Machine data includes information about 100 machines which are subject of the PdM analysis. The information includes: model type, and machine age. Distribution of the machine age categorized by the models across production process is shown in the following Fig. 3.

4.3 Feature Engineering

First, several lagged telemetry data was created, since telemetry data are classic time series data. In the following, the rolling mean and standard deviation of the telemetry data over the last 3-h lag window is calculated for every 3 h. For capturing a longer term effect 24 h lag features rolling average and standard deviation were calculated. Once we have rolling lag features calculated, we can merge them into one data frame. Now that we have basic data frame, we merged previously calculated data frames with this one. At the end of the merging process, the relevant columns are selected.

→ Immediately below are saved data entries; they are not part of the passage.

(* ===== verification/WebApi.v ===== *)
(** examples/webapi/main.go: a bookstore in front of the cache, which keeps
    copies of what its handlers read from the database, tagged, and invalidates
    the tags when it writes.

    The database is the map [bookDB] behind its mutex. What encoding/json makes
    of a body, how books are values for msgpack and the iteration orders of maps
    are parameters. [Bookstore] has the middleware that main puts around the
    handlers. *)
From Stdlib Require Import QArith.
From stdpp Require Import pretty.
From S2P Require Import Prelude GoLib Serializer Config Shard Store LRUSpec ShardTheorems MemoryStore Tags LockEngine LockProofs HashRing RingProofs Cluster Transport Glob Broker Cache CacheProofs CacheLock CacheTheorems Replication Modes Float64 RateLimit GoStrings Http Server Middleware.

#[local] Open Scope cache_scope.
#[local] Open Scope Z_scope.

(** ** The database *)

Record Book := MkBook {
  ID : string;
  Title : string;
  Author : string;
  Price : float64;
  Stock : Z;
}.

Record Shop := MkShop {
  bookDB : gmap string Book;
  nextID : Z;
}.

Definition initialShop : Shop :=
  MkShop (list_to_map
    [("1", MkBook "1" "The Go Programming Language" "Donovan & Kernighan" (round (3499 # 100)) 10);
     ("2", MkBook "2" "Designing Data-Intensive Applications" "Martin Kleppmann" (round (4299 # 100)) 5);
     ("3", MkBook "3" "Clean Code" "Robert C. Martin" (round (2999 # 100)) 8)]) 4.

(** The configuration of main; the other fields are zero. *)
Definition shopConfig : Config :=
  MkConfig 64 128 (5 * Minute) Second Memory "" "" [] Partitioned "" 0 0 0.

Unlike telemetry that had numerical values, errors have categorical values denoting the type of error that occurred at a time-stamp. This was used to aggregate categories of the error with different types of errors that occurred in the lag window. The main task here was to create a relevant feature in order to create a quality data set for the machine learning part.

One of the good features that has been chosen was the number of replacements of each component in the last 3 months to incorporate the frequency of replacements. Furthermore, we calculated how long it has been since a component is last replaced as that would be expected to correlate better with component failures since the longer a component is used, the more degradation should be expected. The machine data set contains descriptive information about machines like the type of machines and their ages which is the years in service.

As the last step in feature engineering, we are performing merging all features into one data set. The label in PdM should be the probability that a machine will fail in the near future due to a failure certain component. If we take 24 h to be the period (task) for this problem, the label construction consists of a new column in the feature data set which indicate if certain machine will fail or not in the next 24 h due to failure one of several components.

In this way, we are defining the label as a categorical variable containing: – none – if the machine will not fail in the next 24 h, – comp1 to comp4 if the machine will fail in the next 24 h due to the failure of certain components. Since we can experiment with the label construction by applying different conditions, we can implement methods that take several arguments in order to define the general problem.

4.4 Preliminary Results

We analyzed 5 data sets with information about telemetry, data, errors and maintenance as well as failure for 100 machines. The data were transformed and analyzed in order to create the final data set for building a machine learning model for PdM.

Once we created all features from the data sets, as a final step is to create the label column so that it describes if a certain machine will fail in the next 24 h due to failure a comp1, comp2, comp3, comp4 or it will continue to work. In this part, we performed a part of the ML task and start training a ML model for predicting if a certain machine will fail in the next 24 h due to failure, or it will be in functioning normal in that time period.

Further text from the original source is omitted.